**YOUR OBJECTIVE**.
An exact restatement of every record is required.

+ + +

(** * Creative Agent: the JSON extractor, the chain steps, the presenter
      and the Streamlit orchestrator

    A shallow embedding of [utils.py], [chain.py] and [app.py].

    - Python [str] values are sequences of Unicode code points: [str] is
      [list N].
    - [json.loads] follows CPython's scanner ([json.decoder] with the C
      accelerator): whitespace is space, tab, newline and carriage
      return; integers are unbounded; a float keeps the text it was read
      from, since floating-point arithmetic plays no role here.  The
      interpreter's limits (recursion depth, digits of an integer
      literal) are not part of the model.
    - [re.search] is a backtracking matcher over the two patterns of
      [parse_json_str], with greedy and lazy repetition as in [sre].
    - Exceptions are values of [exn]; a function that can raise returns
      [result].  Streamlit calls, the client set-up and the model calls
      are events of a trace, and a piece of the script is an [io]
      computation: its events and how it ends.
    - The model behind [generate_content], the clock behind
      [get_current_context], the secrets and the environment are inputs. *)

From Stdlib Require Import NArith ZArith List String Ascii Lia Bool.
From stdpp Require Import base option list gmap.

+ + +

**PROBLEM SOLUTION**.
(** * Creative Agent: the JSON extractor, the chain steps, the presenter
      and the Streamlit orchestrator

    A shallow embedding of [utils.py], [chain.py] and [app.py].

    - Python [str] values are sequences of Unicode code points: [str] is
      [list N].
    - [json.loads] follows CPython's scanner ([json.decoder] with the C
      accelerator): whitespace is space, tab, newline and carriage
      return; integers are unbounded; a float keeps the text it was read
      from, since floating-point arithmetic plays no role here.  The
      interpreter's limits (recursion depth, digits of an integer
      literal) are not part of the model.
    - [re.search] is a backtracking matcher over the two patterns of
      [parse_json_str], with greedy and lazy repetition as in [sre].
    - Exceptions are values of [exn]; a function that can raise returns
      [result].  Streamlit calls, the client set-up and the model calls
      are events of a trace, and a piece of the script is an [io]
      computation: its events and how it ends.
    - The model behind [generate_content], the clock behind
      [get_current_context], the secrets and the environment are inputs. *)

From Stdlib Require Import NArith ZArith List String Ascii Lia Bool.
From stdpp Require Import base option list gmap.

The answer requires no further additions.